20120709

La Vie devant Soi






Je ne suis par sûr d'avoir lu ce livre comme je ne suis pas certain d'avoir vécu cette vie. Ou comment se fait-il que j'ai pu vivre cette vie et passer à côté de ce roman? C'est un hasard, je sais. Ou plutôt, non ce n'est pas un hasard. Il aura fallu que j'entre précisément dans cette pièce que j'aille voir par cette fenêtre, regarder ce rayon dans cette bibliothèque pour voir ce livre. 

Emil Ajar alias Romain Gary (ou l'inverse). Celui qui ponctua sa vie par un suicide. Pas parce qu'il n'en pouvait plus mais parce qu'il n'y avait plus rien à voir. J'ai lu ce roman. Non, j'ai dévoré ce roman. J'ai ri et pleuré à la fois. C'est un roman-coup-de-poing comme les films-coup-de-poing qui vous soulèvent et vous laissent tomber comme des vieilles chaussettes, vous laissent retourner à vos vies médiocres, vos vies de bas étages , de quartier mal famé, de femmes mal aimées. 

Je sais qu'après ce livre, il sera difficile de lire autre chose. Comme après Conrad, il est difficile de lire autre chose ou alors Balzac, Flaubert...oui, Flaubert mais là je n'ai rien à me mettre sous la dent. 

La grand littérature nous permet de nous sortir de nos petites vies. C'est la porte, la grande ouverture sur le monde. Le monde est vaste et je le contemple par la fenêtre de mon bureau*. Petit employé modèle j'esquisse courbettes et fausses révérences. Je vaque à la cour du roi Soleil et comme n'importe quel laquais, je claque des talons au moindre bruit de bottes. Que suis-je devenu au fil des ans si ce n'est un fonctionnaire-informaticien? Bureaucrate servile lié au pouvoir qui envoûte et rend fou. Je ne serais jamais qu'un mauvais soldat aux ordres d'un pouvoir encore plus fou.

Loin des idées révolutionnaires qui m'animaient dans les années nonante,  je suis devenu comme tous les conformistes: un lâche. J'ai abdiqué au seuil de ma bonté le peu de volonté qui me restait. Loin des coups d'états dont je rêvais naguère, je me contente de brefs coups d'éclats ou rien ne brille, rien ne luit. Il ne me reste que le souvenir des ces heures de gloires. Ces heures passées en dehors du cercle, du temps qui corrompt tout.

Me voilà père et mauvais amant. Je manque de courage, de pugnacité. J'en veux au monde et le monde m'ignore. Le monde m'en veut et je l'ignore.

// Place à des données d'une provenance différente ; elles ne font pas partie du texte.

(** X16: deleting an exam is reserved to its author and takes with the exam
    everything that hangs on it, and nothing else.  The reply is 404, with the
    store left as it was, when no exam with that key belongs to the acting
    user, and 200 otherwise.  After a 200 no exam, question or response of
    that key is left; the exams, questions and responses of other exams are
    all still there, unchanged; and an answer row is kept exactly when it is
    the answer to no question of the deleted exam and belongs to no response
    of the deleted exam. *)
Theorem exam_deletion_cascades (req : DeleteExamRequest) (db : DB) :
  let code := fst (deleteExam req db) in
  let db' := snd (deleteExam req db) in
  (code = 404 \/ code = 200) /\
  (code = 404 <->
   find_exam_of_author db (dx_id req) (dx_userId req) = None) /\
  (code = 404 -> db' = db) /\
  (code = 200 ->
   (forall e, In e (db_exams db') <->
              In e (db_exams db) /\ e_id e <> dx_id req) /\
   (forall q, In q (db_questions db') <->
              In q (db_questions db) /\ q_examId q <> dx_id req) /\
   (forall k r, db_responses db' !! k = Some r <->
                db_responses db !! k = Some r /\ r_examId r <> dx_id req) /\
   (forall a, In a (db_answers db') <->
              In a (db_answers db) /\
              (forall q, In q (db_questions db) ->
                         q_id q = a_questionId a ->
                         q_examId q <> dx_id req) /\
              (forall r, db_responses db !! a_responseId a = Some r ->
                         r_examId r <> dx_id req))).
Proof.
  cbv zeta.
  destruct (deleteExam_outcome req db)
    as [(Hc & Hnone & Hdb)|(Hc & [exam Hexam] & Hdb)]; rewrite Hc, Hdb.
  - split; [now left|]. split; [tauto|]. split; [reflexivity | discriminate].
  - cbn [db_exams db_questions db_responses db_answers].
    split; [now right|].
    split; [split; [discriminate | rewrite Hexam; discriminate]|].
    split; [discriminate|]. intros _.
    split; [intros e; now rewrite filter_In, negb_eqb_true|].
    split; [intros q; now rewrite filter_In, negb_eqb_true|].
    split; [intros k r; apply map_lookup_filter_Some|].
    intros a. now rewrite filter_In, answer_survives_iff.
Qed.

(** ** References between the tables *)

Lemma references_same_tables db db' :
  db_exams db' = db_exams db -> db_questions db' = db_questions db ->
  db_responses db' = db_responses db -> db_answers db' = db_answers db ->
  references_ok db -> references_ok db'.
Proof.
  unfold references_ok, has_exam, has_question.
  intros -> -> -> ->. tauto.
Qed.

Lemma post_exam_references req db :
  references_ok db -> references_ok (snd (post_exam req db)).
Proof.
  intros Hok. unfold post_exam.
  destruct (createExam_outcome (examValidation req) db)
    as [(_ & _ & Hdb)|[(_ & _ & _ & Hdb)|(_ & _ & _ & rows & Hrows & Hdb)]];
    rewrite Hdb; [exact Hok | exact Hok |].
  destruct (created_rows_shape _ _ _ _ _ Hrows) as (Hrel & _ & _).
  destruct Hok as (Hq & Hr & Ha).
  unfold references_ok, has_exam, has_question.
  cbn [db_exams db_questions db_responses db_answers].
  split; [|split].
  - intros q Hin. apply in_app_or in Hin as [Hin|Hin].
    + destruct (Hq q Hin) as [e [He Hid]]. exists e.
      split; [apply in_or_app; now left | exact Hid].
    + eexists. split; [apply in_or_app; right; now left|]. cbn.
      clear -Hrel Hin. induction Hrel as [|x row l l' Hx _ IH];
        [contradiction|].
      destruct Hin as [<-|Hin]; [|now apply IH].
      now destruct Hx as (_ & _ & _ & _ & _ & ->).
  - intros k r Hk. destruct (Hr k r Hk) as [e [He Hid]]. exists e.
    split; [apply in_or_app; now left | exact Hid].
  - intros a Hin. destruct (Ha a Hin) as [[q [Hq' Hid]] Hresp].
    split; [|exact Hresp]. exists q.
    split; [apply in_or_app; now left | exact Hid].
Qed.

Lemma find_exam_by_shareLink_In db link exam :
  find_exam_by_shareLink db link = Some exam -> In exam (db_exams db).
Proof.
  unfold find_exam_by_shareLink. intros H. now apply find_some in H.
Qed.

Lemma submitResponse_references req db :
  references_ok db -> references_ok (snd (submitResponse req db)).
Proof.
  intros Hok.
  destruct (submitResponse_outcome req db)
    as [(_ & _ & Hdb)|[(_ & _ & _ & Hdb)|
        [(_ & _ & _ & _ & Hdb)|(_ & Hvalid & [exam Hexam] & Hmail)]]];
    [now rewrite Hdb | now rewrite Hdb | now rewrite Hdb |].
  apply email_column_Some in Hmail as [mail Hmail].
  destruct (submitResponse_frame req db) as (Hexams & Hquestions & _ & Hother).
  pose proof (submitResponse_rows req db exam mail Hvalid Hexam Hmail)
    as Hrows.
  pose proof (submitResponse_stored req db exam mail Hvalid Hexam Hmail)
    as Hstored.
  destruct Hok as (Hq & Hr & Ha).
  unfold references_ok, has_exam, has_question.
  rewrite Hexams, Hquestions.
  split; [exact Hq|]. split.
  - intros k r Hk.
    destruct (decide (k = fresh_id (db_nextId db))) as [->|Hne].
    + rewrite Hstored in Hk. injection Hk as <-. cbn [r_examId].
      exists exam. split; [|reflexivity].
      now apply (find_exam_by_shareLink_In db (sr_shareLink req)).
    + rewrite Hother in Hk by exact Hne. now apply (Hr k r).
  - intros a Hin. rewrite Hrows in Hin. apply in_app_or in Hin as [Hin|Hin].
    + destruct (Ha a Hin) as [Hquest [r Hresp]]. split; [exact Hquest|].
      destruct (decide (a_responseId a = fresh_id (db_nextId db))) as [Heq|Hne].
      * rewrite Heq, Hstored. eauto.
      * rewrite Hother by exact Hne. eauto.
    + split.
      * apply (in_map a_questionId) in Hin.
        rewrite createMany_questionId in Hin. unfold answersData in Hin.
        rewrite map_map in Hin. cbn in Hin.
        change (map (fun x => p_questionId x) ?l) with (map p_questionId l)
          in Hin.
        unfold grade in Hin. rewrite grade_loop_processed_ids in Hin.
        cbn [grade_init processedAnswers map app] in Hin.
        apply in_map_iff in Hin as [q [Hid Hq']].
        apply filter_In in Hq' as [Hq' _].
        exists q. split; [|exact Hid].
        apply list_elem_of_In in Hq'.
        rewrite exam_questions_Permutation in Hq'.
        apply list_elem_of_In in Hq'. unfold questions_of in Hq'.
        now apply filter_In in Hq'.
      * apply (in_map a_responseId) in Hin.
        rewrite createMany_responseId in Hin. unfold answersData in Hin.
        rewrite map_map in Hin. cbn in Hin.
        apply in_map_iff in Hin as [p [Hp _]].
        rewrite <- Hp, Hstored. eauto.
Qed.

Lemma updateResponseScore_references req db :
  references_ok db -> references_ok (snd (updateResponseScore req db)).
Proof.
  intros Hok. unfold updateResponseScore.
  destruct (db_responses db !! ur_responseId req) as [response|] eqn:Hresp;
    [|exact Hok].
  destruct (find_exam_by_id db (r_examId response)) as [exam|]; [|exact Hok].
  destruct (negb _); [exact Hok|].
  destruct Hok as (Hq & Hr & Ha).
  unfold references_ok, has_exam, has_question.
  cbn [snd db_exams db_questions db_responses db_answers].
  split; [exact Hq|]. split.
  - intros k r Hk.
    destruct (decide (k = ur_responseId req)) as [->|Hne].
    + rewrite lookup_insert_eq in Hk. injection Hk as <-.
      cbn [set_score r_examId]. now apply (Hr _ _ Hresp).
    + rewrite lookup_insert_ne in Hk by congruence. now apply (Hr k r).
  - intros a Hin. destruct (Ha a Hin) as [Hquest Hsome].
    split; [exact Hquest|]. apply lookup_insert_is_Some.
    destruct (decide (ur_responseId req = a_responseId a)); auto.
Qed.

Lemma updateExam_references req db :
  references_ok db -> references_ok (snd (updateExam req db)).
Proof.
  intros Hok.
  destruct (updateExam_outcome req db)
    as [(_ & _ & Hdb)|[(_ & _ & _ & Hdb)|(_ & _ & _ & Hdb)]];
    rewrite Hdb; [exact Hok | exact Hok |].
  assert (Hkeep : forall id, has_exam db id ->
             exists e,
               In e (map (fun e => if String.eqb (e_id e) (ux_id req)
                                   then update_exam_row req e else e)
                       (db_exams db)) /\ e_id e = id).
  { intros id [e [He Hid]]. eexists. split; [apply in_map; exact He|].
    now destruct (String.eqb (e_id e) (ux_id req)). }
  destruct Hok as (Hq & Hr & Ha).
  unfold references_ok, has_exam, has_question.
  cbn [db_exams db_questions db_responses db_answers].
  split; [intros q Hin; now apply Hkeep, Hq|].
  split; [intros k r Hk; now apply Hkeep, (Hr k r)|].
  exact Ha.
Qed.

Lemma deleteExam_references req db :
  references_ok db -> references_ok (snd (deleteExam req db)).
Proof.
  intros Hok.
  destruct (deleteExam_outcome req db) as [(_ & _ & Hdb)|(_ & _ & Hdb)];
    rewrite Hdb; [exact Hok|].
  destruct Hok as (Hq & Hr & Ha).
  assert (Hkeep : forall id, id <> dx_id req -> has_exam db id ->
             exists e,
               In e (List.filter
                       (fun e => negb (String.eqb (e_id e) (dx_id req)))
                       (db_exams db)) /\ e_id e = id).
  { intros id Hne [e [He Hid]]. exists e. split; [|exact Hid].
    apply filter_In. split; [exact He|]. apply negb_eqb_true. congruence. }
  unfold references_ok, has_exam, has_question.
  cbn [db_exams db_questions db_responses db_answers].
  split; [|split].
  - intros q Hin. apply filter_In in Hin as [Hin Hne].
    apply negb_eqb_true in Hne. apply Hkeep; [exact Hne | now apply Hq].
  - intros k r Hk. apply map_lookup_filter_Some in Hk as [Hk Hne].
    apply Hkeep; [exact Hne | now apply (Hr k r)].
  - intros a Hin. apply filter_In in Hin as [Hin Hs].
    apply answer_survives_iff in Hs as [Hsq Hsr].
    destruct (Ha a Hin) as [[q [Hq' Hid]] [r Hresp]]. split.
    + exists q. split; [|exact Hid]. apply filter_In. split; [exact Hq'|].
      apply negb_eqb_true. now apply Hsq.
    + exists r. apply map_lookup_filter_Some. split; [exact Hresp|].
      now apply Hsr.
Qed.

(** X17: no handler leaves a dangling reference.  On a store where every
    question and response points to an existing exam and every answer to an
    existing question and an existing response, creating an exam, submitting
    a response, overriding a score, updating an exam and deleting an exam
    each leave a store with the same property, whatever the request and
    whatever the reply. *)
Theorem handlers_keep_references `{EmailValidator} (db : DB) :
  references_ok db ->
  (forall req, references_ok (snd (post_exam req db))) /\
  (forall req, references_ok (snd (post_submit req db))) /\
  (forall req, references_ok (snd (put_score req db))) /\
  (forall req, references_ok (snd (put_exam req db))) /\
  (forall req, references_ok (snd (deleteExam req db))).
Proof.
  intros Hok.
  split; [intros req; now apply post_exam_references|].
  split; [intros req; now apply submitResponse_references|].
  split; [intros req; now apply updateResponseScore_references|].
  split; [intros req; now apply updateExam_references|].
  intros req. now apply deleteExam_references.
Qed.

Lemma handlers_keep_references_witness :
  references_ok empty_db /\
  references_ok (snd (post_exam first_exam_request empty_db)).
Proof.
  assert (H : references_ok empty_db).
  { split; [intros q []|]. split; [intros k r Hk; discriminate | intros a []]. }
  split; [exact H|].
  exact (proj1 (@handlers_keep_references lax_email empty_db H)
           first_exam_request).
Defined.

(** ** Listing the responses of an exam *)

#[global] Instance newer_first_total : Total newer_first.
Proof. intros a b. unfold newer_first. apply String.leb_total. Qed.

Lemma In_firstn {A} n (l : list A) x : In x (firstn n l) -> In x l.
Proof.
  revert l. induction n as [|n IH]; intros [|y l]; cbn; try contradiction.
  intros [->|H]; [now left | right; now apply IH].
Qed.

Lemma In_skipn {A} n (l : list A) x : In x (skipn n l) -> In x l.
Proof.
  revert l. induction n as [|n IH]; intros [|y l]; cbn; auto.
Qed.

Lemma In_paginate {A} skip take (l l' : list A) x :
  paginate skip take l = Some l' -> In x l' -> In x l.
Proof.
  unfold paginate. destruct (skip <? 0); [discriminate|].
  destruct (0 <=? take); intros [= <-] Hin.
  - now apply In_firstn, In_skipn in Hin.
  - apply in_rev in Hin. apply In_firstn, In_skipn in Hin.
    now apply in_rev.
Qed.

Lemma In_responses_of db examId k r :
  In (k, r) (responses_of db examId) <->
  db_responses db !! k = Some r /\ r_examId r = examId.
Proof.
  unfold responses_of. rewrite <- list_elem_of_In.
  rewrite (merge_sort_Permutation newer_first).
  rewrite list_elem_of_In, filter_In, <- list_elem_of_In.
  rewrite elem_of_map_to_list. cbn. now rewrite String.eqb_eq.
Qed.

Lemma getExamResponses_cases req db :
  (find_exam_of_author db (gr_examId req) (gr_userId req) = None /\
   getExamResponses req db = failure 404 "Exam not found") \/
  (is_Some (find_exam_of_author db (gr_examId req) (gr_userId req)) /\
   getExamResponses req db = failure 500 "Internal server error") \/
  (is_Some (find_exam_of_author db (gr_examId req) (gr_userId req)) /\
   exists page limit responses,
     query_number (gr_page req) 1 = Some page /\
     query_number (gr_limit req) 10 = Some limit /\
     paginate ((page - 1) * limit) limit (responses_of db (gr_examId req))
     = Some responses /\
     status (getExamResponses req db) = 200 /\
     returned_responses (getExamResponses req db)
     = map (fun kr => response_json true db (fst kr) (snd kr)) responses /\
     (data_field "pagination" (getExamResponses req db) ≫= get_field "total")
     = Some (JInt (Z.of_nat (length (responses_of db (gr_examId req)))))).
Proof.
  unfold getExamResponses.
  destruct (find_exam_of_author db (gr_examId req) (gr_userId req)) as [exam|];
    [|now left].
  right.
  destruct (query_number (gr_page req) 1) as [page|]; [|left; eauto].
  destruct (query_number (gr_limit req) 10) as [limit|]; [|left; eauto].
  destruct (paginate _ _ _) as [responses|] eqn:Hpage; [|left; eauto].
  right. split; [eauto|]. exists page, limit, responses.
  repeat split; auto.
Qed.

Je me suis retrouvé dans la vie devant soit. Momo l'enfant abandonné, le fils de pute qui devient roi. La revanche a sonné.

Mais quel heure est-il ? 

Il est minuit Docteur Schweitzer.

Ce roman m'aura procuré plus de plaisir que douze orgasmes. Rien de comparable depuis Marguerite Duras. 

Marguerite et Emile m'irait bien comme épitaphe.